Provided records START
Lemma epsilon_follows_incremented_count_witness :
  ∃ st0 st',
    start_500 = Some st0 ∧
    run counting (countdown 500) scalar 32 (1 - 1) st0 = Some st0 ∧
    pc st0 = Training ∧
    tick counting (countdown 500) scalar 32 st0 = Some st' ∧
    eps_count st' = 1%nat ∧
    epsilon st' = Some (decay 1 0.001 0.003 (INR 1)) ∧
    decay 1 0.001 0.003 (INR 1) < 1.
Proof.
  destruct (init_spec counting (countdown 500) scalar (λ _, 0) 0%nat)
    as (st0 & Hinit & Hwf & _ & Hpc & _).
  destruct (train_step_total counting (countdown 500) scalar 32
              counting_below (counting_patient 32) (countdown_actions 500)
              st0 Hwf) as [st' Hst'].
  assert (Htick : tick counting (countdown 500) scalar 32 st0 = Some st').
  { unfold tick. by rewrite Hpc. }
  destruct (epsilon_follows_incremented_count counting (countdown 500) scalar 32
              (λ _, 0) 0%nat 1 st0 st0 st' (le_n 1) Hinit eq_refl Hpc Htick)
    as (Hcount & Heps & Hlt).
  exists st0, st'. by split_and!.
Defined.

End OnDoubles.

(* ===================================================================== *)
(** ** Invariants of the training loop *)
(* ===================================================================== *)

Module LoopFacts.
Import Deque Torch TorchFacts DQN StepFacts Traces.

Lemma linked_snoc (es : list experience) (x : experience) :
  linked es →
  (∀ e, list.last es = Some e → e3 e = false → e4 e = e0 x) →
  linked (es ++ [x]).
Proof.
  intros Hes Hlast i a b Ha Hb Hrun.
  destruct (decide (S i < length es)) as [Hin|Hout].
  - rewrite lookup_app_l in Ha by lia. rewrite lookup_app_l in Hb by lia.
    by eapply Hes.
  - assert (Hi : S i = length es).
    { apply lookup_lt_Some in Hb. rewrite length_app in Hb. simpl in Hb. lia. }
    rewrite lookup_app_l in Ha by lia.
    rewrite Hi, list_lookup_middle in Hb by done. injection Hb as <-.
    apply Hlast; [|done]. rewrite last_lookup, <- Ha. f_equal. lia.
Qed.
Lemma mark_keys_in (filenames titles : list cell) (sf : SectionFile)
    (flat_refs : list string) :
  forall l,
    In sf (fold_left (fun l ref => mark_all (key_rows filenames titles ref) l)
             flat_refs l) ->
    In sf l
    \/ (sf_matched sf = true
        /\ exists ref i,
             In ref flat_refs
             /\ In (i, sf_filename sf, sf_title sf) (key_rows filenames titles ref)).
Proof.
  induction flat_refs as [|ref rest IH]; intros l H.
  - now left.
  - cbn [fold_left] in H. apply IH in H as [H|(Hm & r & i & Hr & Hi)].
    + apply mark_all_in in H as [H|(Hm & i & Hi)]; [now left|].
      right. split; [exact Hm|]. exists ref, i. split; [now left | exact Hi].
    + right. split; [exact Hm|]. exists r, i. split; [now right | exact Hi].
Qed.

(** X9.  When the matching stage runs to its end, a section file marked as
    matched is the file of some match returned: a match with the same
    filename and the same title exists. *)
Theorem used_section_files_were_matched (entries : list (cell * cell))
    (flat_refs : list string) (p : Processor) (matches : list MatchInfo)
    (sf : SectionFile) :
  find_matching_sections_body (catalog entries) flat_refs init = (p, Done matches) ->
  In sf (all_section_files (detailed_results p)) ->
  sf_matched sf = true ->
  exists m, In m matches /\ filename m = sf_filename sf /\ title m = sf_title sf.
Proof.
  intros H Hin Hm. apply find_matching_sections_body_done in H.
  destruct H as (-> & _ & Hall & _). rewrite Hall in Hin.
  apply mark_keys_in in Hin as [Hin|(_ & ref & i & Href & Hi)].
  - unfold section_files_of in Hin. apply in_map_iff in Hin as ([[j f] t] & <- & _).
    discriminate.
  - exists (row_match ref (i, sf_filename sf, sf_title sf)). split.
    + unfold records_of. apply in_flat_map. exists ref. split; [exact Href|].
      now apply in_map.
    + split; reflexivity.
Qed.

Lemma used_section_files_were_matched_witness :
  let entries := [(Some "F1.pdf", Some "Sections - HT A 1B2P - Block 3");
                  (Some "F5.pdf", Some "Sections - HT C 4B6P")] in
  let flat_refs := ["HT A 1B2P"; "HT B 2B3P"] in
  let matches :=
    [mkMatchInfo "HT A 1B2P" (Some "Sections - HT A 1B2P - Block 3")
       (Some "F1.pdf") 0] in
  exists m,
    In m matches /\ filename m = Some "F1.pdf"
    /\ title m = Some "Sections - HT A 1B2P - Block 3".
Proof.
  intros entries flat_refs matches.
  apply (used_section_files_were_matched entries flat_refs
           (fst (find_matching_sections_body (catalog entries) flat_refs init))
           matches
           (mkSectionFile (Some "F1.pdf") (Some "Sections - HT A 1B2P - Block 3") true)).
  - reflexivity.
  - left. reflexivity.
  - reflexivity.
Defined.

(** ** [generate_new_filename]: the source name is kept whole *)

Lemma rsplit_dot_some (f : string) :
  Py.has_dot f = true ->
  exists a b, Py.rsplit_dot f = Some (a, b) /\ f = a ++ String "." b.
Proof.
  induction f as [|c f IH]; cbn [Py.has_dot Py.rsplit_dot]; [discriminate|].
  intros H. destruct (Py.has_dot f) eqn:Ef.
  - destruct (IH eq_refl) as (a & b & -> & ->).
    exists (String c a), b. split; reflexivity.
  - rewrite orb_false_r in H. rewrite (rsplit_dot_none f Ef), H.
    apply Ascii.eqb_eq in H. subst c. exists "", f. split; reflexivity.
Qed.

Lemma generate_new_filename_keeps_name (original_filename ref drawing_type : string) :
  Py.has_dot original_filename = true ->
  generate_new_filename original_filename ref drawing_type
  = drawing_type ++ "_" ++ Py.remove_spaces ref ++ "_" ++ original_filename.
Proof.
  intros H. destruct (rsplit_dot_some original_filename H) as (a & b & E & ->).
  unfold generate_new_filename. rewrite E. reflexivity.
Qed.

Lemma append_inj_l (p x y : string) : p ++ x = p ++ y -> x = y.
Proof.
  induction p as [|c p IH]; cbn; intros H; [exact H|].
  injection H as H. auto.
Qed.

(** X12.  For a source name holding a dot the derived name is the drawing
    type, "_", the key without its spaces, "_", and the source name
    unchanged; so two different source names of that kind never get the
    same derived name under one key. *)
Theorem generate_new_filename_dotted (f1 f2 ref drawing_type : string) :
  Py.has_dot f1 = true ->
  Py.has_dot f2 = true ->
  generate_new_filename f1 ref drawing_type
  = drawing_type ++ "_" ++ Py.remove_spaces ref ++ "_" ++ f1
  /\ (f1 <> f2 ->
      generate_new_filename f1 ref drawing_type
      <> generate_new_filename f2 ref drawing_type).
Proof.
  intros H1 H2. split; [now apply generate_new_filename_keeps_name|].
  intros Hne E. rewrite !generate_new_filename_keeps_name in E by assumption.
  repeat apply append_inj_l in E. contradiction.
Qed.

Lemma generate_new_filename_dotted_witness :
  generate_new_filename "ARC-101.rev2.pdf" "HT A 3B4P" "sections"
  = "sections" ++ "_" ++ Py.remove_spaces "HT A 3B4P" ++ "_" ++ "ARC-101.rev2.pdf"
  /\ ("ARC-101.rev2.pdf" <> "ARC-101.pdf" ->
      generate_new_filename "ARC-101.rev2.pdf" "HT A 3B4P" "sections"
      <> generate_new_filename "ARC-101.pdf" "HT A 3B4P" "sections").
Proof.
  apply (generate_new_filename_dotted "ARC-101.rev2.pdf" "ARC-101.pdf"
           "HT A 3B4P" "sections"); reflexivity.
Defined.

(** X13.  Without a dot in the source name, ".pdf" is added, so a source
    name [b] and the source name [b.pdf] get the same derived name. *)
Theorem generate_new_filename_default_extension (b ref drawing_type : string) :
  Py.has_dot b = false ->
  generate_new_filename b ref drawing_type
  = generate_new_filename (b ++ ".pdf") ref drawing_type.
Proof.
  intros H. unfold generate_new_filename.
  rewrite (rsplit_dot_none b H).
  change (b ++ ".pdf") with (b ++ String "." "pdf").
  rewrite (rsplit_dot_last b "pdf" eq_refl). reflexivity.
Qed.

Lemma generate_new_filename_default_extension_witness :
  generate_new_filename "ARC-101" "HT A 3B4P" "sections"
  = generate_new_filename ("ARC-101" ++ ".pdf") "HT A 3B4P" "sections".
Proof.
  apply (generate_new_filename_default_extension "ARC-101" "HT A 3B4P" "sections").
  reflexivity.
Defined.

Lemma tolower_dot (c : ascii) :
  Ascii.eqb (Py.tolower c) "." = Ascii.eqb c ".".
Proof. destruct c as [[] [] [] [] [] [] [] []]; reflexivity. Qed.

Lemma has_dot_lower (s : string) : Py.has_dot (Py.lower s) = Py.has_dot s.
Proof.
  induction s as [|c s IH]; [reflexivity|].
  cbn [Py.lower Py.has_dot]. now rewrite tolower_dot, IH.
Qed.

Lemma endswith_pdf_has_dot (s : string) :
  Py.endswith ".pdf" s = true -> Py.has_dot s = true.
Proof.
  induction s as [|c s IH]; cbn [Py.endswith Py.has_dot].
  - cbn. discriminate.
  - intros H. apply orb_true_iff in H as [H|H].
    + apply String.eqb_eq in H. injection H as -> _. reflexivity.
    + rewrite (IH H). apply orb_true_r.
Qed.

Lemma with_ext_has_dot (name : string) :
  Py.has_dot (source_filename_with_ext name) = true.
Proof.
  rewrite <- has_dot_lower. apply endswith_pdf_has_dot, with_ext_ends_in_pdf.
Qed.

Lemma new_filename_of_looked_up_name (name ref : string) :
  generate_new_filename (source_filename_with_ext name) ref "sections"
  = "sections_" ++ Py.remove_spaces ref ++ "_" ++ source_filename_with_ext name.
Proof. apply generate_new_filename_keeps_name, with_ext_has_dot. Qed.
Provided records END
• _Activity_:
Write the "generate_new_filename (source_filename_with_ext name)" line and all later lines exactly. Stop at the end of the data.

• _Solution to the problem_:
  generate_new_filename (source_filename_with_ext name) ref "sections"
  = "sections_" ++ Py.remove_spaces ref ++ "_" ++ source_filename_with_ext name.
Proof. apply generate_new_filename_keeps_name, with_ext_has_dot. Qed.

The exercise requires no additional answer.